Un dirigente empresarial que financia una campaña mediática contra un gobierno progresista difícilmente será acusado de desestabilización. Un líder comunitario que convoca a una asamblea para rechazar un proyecto minero en territorio ancestral puede terminar enfrentando cargos que lo mantendrán años en procesos judiciales, con el efecto añadido —y buscado— de neutralizar su capacidad de organización.

Cuando la Justicia Elige sus Víctimas

El filósofo del derecho italiano Luigi Ferrajoli acuñó el concepto de "derecho penal del enemigo" para describir sistemas donde la respuesta punitiva no se calibra en función del delito sino en función de quién lo comete. América Latina ofrece un laboratorio permanente para observar ese fenómeno en acción.

La pregunta que debe formularse cualquier sociedad que aspire a la democracia real no es solo si sus leyes son formalmente iguales para todos, sino si su aplicación práctica lo es.

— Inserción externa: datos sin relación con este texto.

Fixpoint trim_left_space (fuel : nat) (s : string) : string :=
  match fuel, decode_rune s with
  | S fuel', Some (r, n) => if IsSpace r then trim_left_space fuel' (sdrop n s) else s
  | _, _ => s
  end.
Fixpoint trim_right_space (fuel : nat) (s : string) : string :=
  match fuel, s with
  | S fuel', String _ _ =>
      let '(r, n) := default (RuneError, 1%nat) (decode_rune s) in
      let rest := trim_right_space fuel' (sdrop n s) in
      if IsSpace r && String.eqb rest EmptyString then EmptyString
      else (stake n s +:+ rest)%string
  | _, _ => s
  end.
Definition TrimSpace (s : string) : string :=
  let n := String.length s in trim_right_space n (trim_left_space n s).

(** ** [strconv] *)

Fixpoint digits_val (acc : Z) (s : string) : Z :=
  match s with
  | EmptyString => acc
  | String c s' => digits_val (10 * acc + (code c - 48)) s'
  end.

Definition max_int64 : Z := 9223372036854775807.
Definition min_int64 : Z := -9223372036854775808.

(** [strconv.Atoi]: the value and whether the error is nil.  A syntax error
    returns 0, a range error the clipped value. *)
Definition Atoi (s : string) : Z * bool :=
  let '(neg, body) :=
    match s with
    | String "-" s' => (true, s')
    | String "+" s' => (false, s')
    | _ => (false, s)
    end%char in
  if String.eqb body EmptyString || negb (str_forallb is_digit body) then (0, false)
  else
    let v := digits_val 0 body in
    let z := if neg then - v else v in
    if z <? min_int64 then (min_int64, false)
    else if max_int64 <? z then (max_int64, false)
    else (z, true).

(** [strconv.Itoa]. *)
Definition Itoa (z : Z) : string := NilZero.string_of_int (Z.to_int z).

Definition hex_digit (z : Z) : ascii := chr (if z <? 10 then 48 + z else 87 + z).

(** [strconv.Quote], the [%q] verb: exact on ASCII text; bytes above 0x7f are
    copied, as Go does for printable runes. *)
Definition quote_char (c : ascii) : string :=
  let z := code c in
  let esc (d : Z) := String "\"%char (String (chr d) EmptyString) in
  if z =? 34 then esc 34 else if z =? 92 then esc 92
  else if z =? 7 then esc 97 else if z =? 8 then esc 98
  else if z =? 12 then esc 102 else if z =? 10 then esc 110
  else if z =? 13 then esc 114 else if z =? 9 then esc 116
  else if z =? 11 then esc 118
  else if (z <? 32) || (z =? 127)
  then String "\"%char (String "x"%char
         (String (hex_digit (Z.shiftr z 4)) (String (hex_digit (Z.land z 15)) EmptyString)))
  else String c EmptyString.
Fixpoint quote_body (s : string) : string :=
  match s with
  | EmptyString => EmptyString
  | String c s' => (quote_char c +:+ quote_body s')%string
  end.
Definition dquote : ascii := chr 34.
Definition Quote (s : string) : string :=
  (String dquote (quote_body s) +:+ String dquote EmptyString)%string.

(** A text between double quotes. *)
Definition quoted (s : string) : string := String dquote (s +:+ String dquote "").

(** ** [sort.Strings] over a deduplicating set *)

(** Sorting a list by a key commutes with a map that keeps the key. *)
Section merge_sort.
Context {A B} (R : relation A) (S : relation B) `{!RelDecision R} `{!RelDecision S}.
Context (f : A → B) (Hf : ∀ x y, R x y ↔ S (f x) (f y)).

Lemma list_merge_fmap l1 l2 : list_merge S (f <$> l1) (f <$> l2) = f <$> list_merge R l1 l2.
Proof.
revert l2. induction l1 as [|x l1 IH1]; intros l2; [by destruct l2|].
induction l2 as [|y l2 IH2]; [done|].
rewrite !fmap_cons, !list_merge_cons. destruct (decide (R x y)) as [E|E].
- rewrite decide_True by (by apply Hf). by rewrite fmap_cons, <- IH1, fmap_cons.
- rewrite decide_False by (by rewrite <- Hf). by rewrite fmap_cons, <- IH2, fmap_cons.
Qed.

Definition stack_map (st : list (option (list A))) : list (option (list B)) :=
map (option_map (map f)) st.

Lemma merge_list_to_stack_fmap st (l : list A) :
merge_list_to_stack S (stack_map st) (f <$> l) = stack_map (merge_list_to_stack R st l).
Proof.
revert l. induction st as [|[l'|] st IH]; intros l; [done| |done].
cbn. rewrite list_merge_fmap. f_equal. apply IH.
Qed.

Lemma merge_stack_fmap st : merge_stack S (stack_map st) = f <$> merge_stack R st.
Proof.
induction st as [|[l|] st IH]; [done| |done].
change (list_merge S (f <$> l) (merge_stack S (stack_map st)) = f <$> list_merge R l (merge_stack R st)).
by rewrite IH, list_merge_fmap.
Qed.

Lemma merge_sort_fmap (l : list A) : merge_sort S (f <$> l) = f <$> merge_sort R l.
Proof.
unfold merge_sort. change (@nil (option (list B))) with (stack_map []).
generalize (@nil (option (list A))). induction l as [|x l IH]; intros st; [apply merge_stack_fmap|].
cbn [merge_sort_aux fmap list_fmap]. rewrite <- (IH (merge_list_to_stack R st [x])).
by rewrite <- merge_list_to_stack_fmap.
Qed.
End merge_sort.

(** [sort.Strings]: bytewise lexicographic order. *)
Definition sort_Strings (l : list string) : list string := merge_sort String.le l.

(** Collect into a [map[string]bool] and sort: the result does not depend on
    the order in which the runtime iterates over the map. *)
Definition sorted_dedup (l : list string) : list string := sort_Strings (remove_dups l).

Lemma sorted_dedup_elem x l : x ∈ sorted_dedup l ↔ x ∈ l.
Proof.
  unfold sorted_dedup, sort_Strings. rewrite merge_sort_Permutation. apply elem_of_remove_dups.
Qed.

Lemma sorted_dedup_NoDup l : NoDup (sorted_dedup l).
Proof.
  unfold sorted_dedup, sort_Strings. rewrite merge_sort_Permutation. apply NoDup_remove_dups.
Qed.

Lemma sorted_dedup_sorted l : Sorted String.le (sorted_dedup l).
Proof. apply (Sorted_merge_sort _). Qed.

(** A sorted duplicate-free list is determined by its elements. *)
Lemma sorted_NoDup_unique l1 l2 :
  Sorted String.le l1 → Sorted String.le l2 → NoDup l1 → NoDup l2 →
  (∀ x, x ∈ l1 ↔ x ∈ l2) → l1 = l2.
Proof.
  intros. apply (Sorted_unique String.le); [done..|]. by apply NoDup_Permutation.
Qed.

Lemma sorted_dedup_ext l1 l2 :
  (∀ x, x ∈ l1 ↔ x ∈ l2) → sorted_dedup l1 = sorted_dedup l2.
Proof.
  intros H. apply sorted_NoDup_unique;
    auto using sorted_dedup_sorted, sorted_dedup_NoDup.
  intros x. by rewrite !sorted_dedup_elem.
Qed.

Lemma sorted_dedup_id l : Sorted String.le l → NoDup l → sorted_dedup l = l.
Proof.
  intros. apply sorted_NoDup_unique;
    auto using sorted_dedup_sorted, sorted_dedup_NoDup, sorted_dedup_elem.
Qed.

Lemma sorted_dedup_nil l : sorted_dedup l = [] ↔ l = [].
Proof.
  split; [|by intros ->]. intros H. destruct l as [|x l]; [done|].
  assert (x ∈ sorted_dedup (x :: l)) as Hx by (apply sorted_dedup_elem; set_solver).
  rewrite H in Hx. inversion Hx.
Qed.

#[export] Hint Resolve sorted_dedup_sorted sorted_dedup_NoDup : go.

(** ** Splitting and joining *)

Lemma Split_cons sep s : ∃ h t, Split sep s = h :: t.
Proof. unfold Split. destruct (split_aux sep s). eauto. Qed.

Lemma Split_not_nil sep s : Split sep s ≠ [].
Proof. destruct (Split_cons sep s) as (? & ? & ->). done. Qed.

Lemma Split_sep sep s : Split sep (String sep s) = EmptyString :: Split sep s.
Proof.
  unfold Split. simpl. destruct (split_aux sep s). by rewrite Ascii.eqb_refl.
Qed.

Lemma Split_char sep c s h t :
  c ≠ sep → Split sep s = h :: t → Split sep (String c s) = String c h :: t.
Proof.
  unfold Split. simpl. destruct (split_aux sep s) as [h' t']. intros Hc ?; simplify_eq.
  by apply Ascii.eqb_neq in Hc as ->.
Qed.

Lemma Join_cons sep x l : l ≠ [] → Join sep (x :: l) = (x +:+ String sep (Join sep l))%string.
Proof. by destruct l. Qed.

Lemma append_cons c s t : (String c s +:+ t)%string = String c (s +:+ t)%string.
Proof. done. Qed.

Lemma str_app_assoc s t u : (s +:+ t +:+ u) = ((s +:+ t) +:+ u).
Proof. induction s as [|c s IH]; [done|]. by rewrite !append_cons, IH. Qed.

Lemma str_length_app s t : String.length (s +:+ t) = (String.length s + String.length t)%nat.
Proof. induction s as [|c s IH]; [done|]. rewrite append_cons. simpl. by rewrite IH. Qed.

Lemma sdrop_length n s : (String.length (sdrop n s) = String.length s - n)%nat.
Proof. revert s. induction n as [|n IH]; intros [|c s]; cbn; [done..|apply IH]. Qed.

Lemma stake_sdrop n s : stake n s +:+ sdrop n s = s.
Proof. revert s. induction n as [|n IH]; intros [|c s]; cbn; [done..|]. rewrite append_cons. by rewrite IH. Qed.

Lemma sdrop_app u t : sdrop (String.length u) (u +:+ t) = t.
Proof. by induction u. Qed.

Lemma stake_app u t : stake (String.length u) (u +:+ t) = u.
Proof. induction u as [|c u IH]; [done|]. rewrite append_cons. cbn. by rewrite IH. Qed.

Y en ese terreno, la respuesta continental es todavía profundamente insatisfactoria.

Los sistemas de justicia que perdonan según la ideología del indultado no son sistemas de justicia: son sistemas de gestión del orden político. Pueden mantener cierta apariencia de legalidad, pueden citar artículos constitucionales y tratados internacionales, pero en su funcionamiento cotidiano reproducen una jerarquía de ciudadanos donde unos merecen clemencia y otros merecen escarmiento.

La Verdad que Incomoda

Reconocer este patrón no equivale a defender la impunidad de nadie ni a negar que existen delitos que merecen sanción. Equivale, simplemente, a exigir que esa sanción sea aplicada con la misma intensidad y el mismo rigor independientemente de la posición social, económica o ideológica del imputado.

Una justicia que perdona a los poderosos y castiga a los vulnerables no es justicia: es dominación con toga. Y una sociedad que acepta esa realidad sin cuestionarla no está ejerciendo su soberanía: está delegando su dignidad en manos de quienes han aprendido a administrar la impunidad como un recurso más del poder.

En La Gracia y La Verdad creemos que el periodismo tiene la obligación de nombrar estas asimetrías, de seguir los expedientes hasta donde el poder preferiría que nadie mirara, y de recordar que la igualdad ante la ley no es un adorno constitucional sino una exigencia ética que no admite excepciones convenientes.